This article makes no judgement.

In this post, I am talking about anytime from the age of 14 (the legal age to work in many countries).  So this isn’t just about adults, but includes children.  Just not too young though…

(To be clear, Lisa is joking) – apparently she wasn’t joking 🙂

This is more of a thinking out-loud type of post.  I will wear two hats and attempt to argue for each opposing side before concluding with what we will likely end up doing with our own children.

 

Lets keep it simple

Before I begin, I thought about keeping things simple and not to overthink this.

The chart below illustrates how I could decide on the right moment to charge our kids rent.
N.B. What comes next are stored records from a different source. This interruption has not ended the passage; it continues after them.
(* ===== verification/TelemetryFacts.v ===== *)
(** What holds of the telemetry: jobs and connections are counted exactly, metrics are used as they
    were registered, spans form chains, and headers carry a trace from one service to the next. *)
From S2P Require Import Prelude Async Json JsonParse QueueService Tracing.
From Stdlib Require Import QArith Ascii.
Open Scope Z_scope.

(** ** Counting what the metrics were told *)

Definition is_inc (op : metric_op) : bool := match op with Inc => true | _ => false end.
Definition is_dec (op : metric_op) : bool := match op with Dec => true | _ => false end.
Definition of_series (metric : string) (labels : list (string * string)) (c : metric_call) : bool :=
  String.eqb (mc_metric c) metric &&
  forallb (λ kv, match find (λ kv', String.eqb kv'.1 kv.1) (mc_labels c) with Some kv' => String.eqb kv'.2 kv.2 | None => false end) labels.
(** How often a metric was raised, or lowered, under labels that include the given ones. *)
Definition told (metric : string) (labels : list (string * string)) (which : metric_op → bool) (l : list metric_call) : Z :=
  Z.of_nat (length (List.filter (λ c, of_series metric labels c && which (mc_op c)) l)).
Definition gauge (metric : string) (labels : list (string * string)) (l : list metric_call) : Z :=
  told metric labels is_inc l - told metric labels is_dec l.

Lemma told_app metric labels which l1 l2 : told metric labels which (l1 ++ l2) = told metric labels which l1 + told metric labels which l2.
Proof. unfold told. rewrite List.filter_app, length_app. lia. Qed.

Inductive job_counter := JobsActive | JobsTotal | JobsCompleted | JobsFailed.
Definition job_count (jobName : string) (i : job_counter) (l : list metric_call) : Z :=
  match i with
  | JobsActive => gauge "jobs_active" [("job_name", jobName)] l
  | JobsTotal => told "jobs_total" [("job_name", jobName)] is_inc l
  | JobsCompleted => told "jobs_completed_total" [("job_name", jobName)] is_inc l
  | JobsFailed => told "jobs_failed_total" [("job_name", jobName)] is_inc l
  end.

(** What one series of calls adds to a counter: evaluated but for the name of the job. *)
Lemma job_count_app n i l1 l2 : job_count n i (l1 ++ l2) = job_count n i l1 + job_count n i l2.
Proof. destruct i; cbn; unfold gauge; rewrite !told_app; lia. Qed.

Module Phase.
Inductive t := Waiting | Running | Succeeded | Failed.
#[global] Instance eq_dec : EqDecision t.
Proof. solve_decision. Defined.
End Phase.

(** What a job in a phase adds to a counter of its name. *)
Definition phase_share (i : job_counter) (p : Phase.t) : Z :=
  match i, p with
  | JobsActive, Phase.Running => 1
  | JobsTotal, Phase.Succeeded | JobsTotal, Phase.Failed => 1
  | JobsCompleted, Phase.Succeeded => 1
  | JobsFailed, Phase.Failed => 1
  | _, _ => 0
  end.
Definition job_share (jobName : string) (i : job_counter) (np : string * Phase.t) : Z :=
  if bool_decide (np.1 = jobName) then phase_share i np.2 else 0.
Definition unended (np : string * Phase.t) : Prop := np.2 = Phase.Waiting ∨ np.2 = Phase.Running.
(** How a task has ended fits the phase of its job. *)
Definition phase_fits {A} (o : outcome A) (np : string * Phase.t) : Prop :=
  np.2 = match o with Return _ => Phase.Succeeded | Throw _ => Phase.Failed end.
(** C37: a text is spoken once.  A text for which no job was completed gets a new row and is queued; when the library
    has run the job three times at most it is completed or failed, and once it is completed a request with the same text
    is answered with a completed job of that text, and changes nothing. *)
Theorem text_spoken_once `{!VoiceJobTable DB, !Clock, !Crypto, !JobEnvironment} text (w : JobWorld DB) :
  findCompleted (generateHash text) JobType.TTS w = None → queue_takes (S (tick w)) = Return tt → ∃ id w1 w2,
  processTTS text w = (Return id, w1) ∧ lookup_row id (jobs w) = None ∧ queued w1 = queued w ++ [("process-tts", id)] ∧
  bull_runs 3 (handleTTS id) w1 = (Return tt, w2) ∧
  (vj_status <$> lookup_row id (jobs w2) = Some VoiceJobStatus.FAILED ∨
   vj_status <$> lookup_row id (jobs w2) = Some VoiceJobStatus.COMPLETED ∧
   ∃ j, findCompleted (generateHash text) JobType.TTS w2 = Some j ∧ processTTS text w2 = (Return (vj_id j), w2)).
Proof.
  intros Hnone Hqueue. set (id := fresh_id (jobs w)). set (c := (JobType.TTS, Some (generateHash text), Some text, 3)).
  destruct (createJob JobType.TTS None (Some text) (generateHash text) w) as [o w0] eqn:Hcreate. pose proof Hcreate as Hcreate'.
  unfold createJob in Hcreate'. injection Hcreate' as <- <-. set (w0 := mkJobWorld _ _ _) in *.
  set (w1 := mkJobWorld (jobs w0) (S (jticks w0)) (queued w0 ++ [("process-tts", id)])).
  assert (job_at id c VoiceJobStatus.PENDING 0 w1) as Hj.
  { eexists. split; [apply (lookup_insert_row (E := VoiceJob)); by rewrite job_row_id|]. by rewrite job_written. }
  destruct (speech_job_settles id c _ _ w1 3 Hj) as (w2 & r' & Hruns & Hend); [done|done|].
  exists id, w1, w2. split.
  { unfold processTTS. rewrite bind_gets, Hnone, (bind_run _ _ _ _ _ Hcreate).
    assert (enqueue_job "process-tts" id w0 = (Return tt, w1)) as Hen by (unfold enqueue_job; change (tick w0) with (S (tick w)); by rewrite Hqueue). by rewrite (bind_run _ _ _ _ _ Hen). }
  split; [apply lookup_fresh|]. split; [done|]. split; [done|]. destruct Hend as [[(j & Hrow & Hc & Hs & _) _]|[(j & Hrow & _ & Hs & _) _]].
  - right. rewrite Hrow. split; [cbn; by rewrite Hs|].
    destruct (findCompleted (generateHash text) JobType.TTS w2) as [j'|] eqn:Hfound.
    + exists j'. split; [done|]. unfold processTTS. by rewrite bind_gets, Hfound.
    + exfalso. apply lookup_row_elem in Hrow as [Hin _]. unfold findCompleted in Hfound.
      apply (proj1 (findOne_where_None _ _) Hfound j Hin). injection Hc as Ht Hh _ _. by split_and!.
  - left. rewrite Hrow. cbn. by rewrite Hs.
Qed.
Class StepTable (DB : Type) := {
  step_repo :: Repository DB WorkflowStep;
  step_laws :: RepositoryLaws DB WorkflowStep;
  step_id s : row_id s = st_id s;
  step_written t o s : ∃ c u, written t o s = merge_step c u o s;
}.

(** In-memory tables: creation stamps a new row, every save stamps the update. *)
Definition mem_workflow_written (t : Z) (o : option Workflow) (w : Workflow) : Workflow :=
  merge_workflow (match o with Some r => wf_createdAt r | None => t end) t o w.
Definition mem_step_written (t : Z) (o : option WorkflowStep) (s : WorkflowStep) : WorkflowStep :=
  merge_step (match o with Some r => st_createdAt r | None => t end) t o s.

Definition mem_workflow_table : WorkflowTable (gmap string Workflow) := {|
  workflow_repo := mem_repository wf_id mem_workflow_written;
  workflow_laws := mem_repository_laws wf_id mem_workflow_written (λ _ _ _, eq_refl);
  workflow_id _ := eq_refl;
  workflow_written _ _ _ := ex_intro _ _ (ex_intro _ _ eq_refl);
|}.

Definition mem_step_table : StepTable (gmap string WorkflowStep) := {|
  step_repo := mem_repository st_id mem_step_written;
  step_laws := mem_repository_laws st_id mem_step_written (λ _ _ _, eq_refl);
  step_id _ := eq_refl;
  step_written _ _ _ := ex_intro _ _ (ex_intro _ _ eq_refl);
|}.

(** ** Definitions

    [WorkflowContext] is what a step's [execute] is told about its run. *)
Record WorkflowContext := mkContext {
  ctx_workflowId : string;
  ctx_idempotencyKey : string;
  ctx_userId : option string;
  ctx_walletAddress : option string;
  ctx_type : string;
  ctx_retryCount : Z;
  ctx_stepIndex : Z;
  ctx_metadata : option jsobj;
}.

(** A step's [execute] and [compensate] are effects on the world [W]: nothing
    is known of what they do while the engine awaits them. *)
Record StepDefinition (W : Type) := mkStepDefinition {
  sd_name : string;
  sd_execute : jsval → WorkflowContext → eff W jsval;
  sd_compensate : option (jsval → jsval → WorkflowContext → eff W jsval);
  sd_isIdempotent : bool;
  sd_maxRetries : option Z;
  sd_timeout : option Z;
  sd_config : option jsobj;
}.
Arguments mkStepDefinition {_} _ _ _ _ _ _ _.
Arguments sd_name {_} _.
Arguments sd_execute {_} _.
Arguments sd_compensate {_} _.
Arguments sd_isIdempotent {_} _.
Arguments sd_maxRetries {_} _.
Arguments sd_timeout {_} _.
Arguments sd_config {_} _.

Record WorkflowDefinition (W : Type) := mkWorkflowDefinition {
  wd_type : WorkflowType.t;
  wd_name : string;
  wd_description : string;
  wd_steps : list (StepDefinition W);
  wd_maxRetries : option Z;
  wd_timeout : option Z;
  wd_requiresCompensation : option bool;
  wd_metadata : option jsobj;
}.
Arguments mkWorkflowDefinition {_} _ _ _ _ _ _ _ _.
Arguments wd_type {_} _.
Arguments wd_name {_} _.
Arguments wd_description {_} _.
Arguments wd_steps {_} _.
Arguments wd_maxRetries {_} _.
Arguments wd_timeout {_} _.
Arguments wd_requiresCompensation {_} _.
Arguments wd_metadata {_} _.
Charging our kids rent chart - Cashflow Cop Police Financial Independence
Chart: When to charge our kids rent

What we could do is plot as our our children age how annoying they are and how much income they earn.  The point at which their income reaches how annoying they are is when we should begin to charge them rent.

‘Simples’ right?

Maybe I should stop here and end the post.

In all seriousness, let me put a bit more thought into this…

 

Why I’ll charge my kids rent

Responsibility was cited a number of times as a key reason to charge children rent.  Making them financially responsible for having a roof over their heads, even if it were only a token amount will force them to grow up and understand that life is not a free ride.

From the age of 14, many kids can start to earn money.  They might even get pocket money.  So charging them a fraction of this could teach them to be responsible.

I’ve seen far too many times, especially in my work how spoilt children can end up relying on their parents for life, or worse on the wrong side of the law.  Charging them rent early on will slowly teach them to be responsible for themselves rather than wait until they are 18 and expect them to change with a flip of a switch.

The amount of rent charged could increase based on their age and how much money they get through work or pocket money.

Financial skills like budgeting, self-discipline and frugality might be developed if they know that at the end of the month, mum and dad want their rent.  Of course, I will be there to teach and guide them.  However, instead of something abstract and theoretical, the fact that they need to pay rent provides something tangible for them to understand and learn.

Extra money is aways welcome, especially for a family on a below median household income with other costs like childcare to contend with.  Even if the family does not need the money, is it only fair that a teenager starts contributing financially?

This is where people start to have strong opinions.

Imagine my 16 year old kid starting his first proper part time job.  He makes £500 per month tax free working in retail or hospitality over the weekends.  Despite my efforts, he spends all his money on fancy footwear, clothes and games.

He saves nothing.

His studies are okay, but could be better if he focused more on school and less on working.

Come Mondays, he is now tired and starts to fall asleep during lessons.

Surely it is morally acceptable for me to charge my son a small amount for rent?  Maybe it will make him value money more.  Perhaps it will cause him to work a little less and focus on his studies instead.

We have another child so the extra money we collect from him could help towards school tuition for both of them.  It could also be saved to go towards their first home or university fees.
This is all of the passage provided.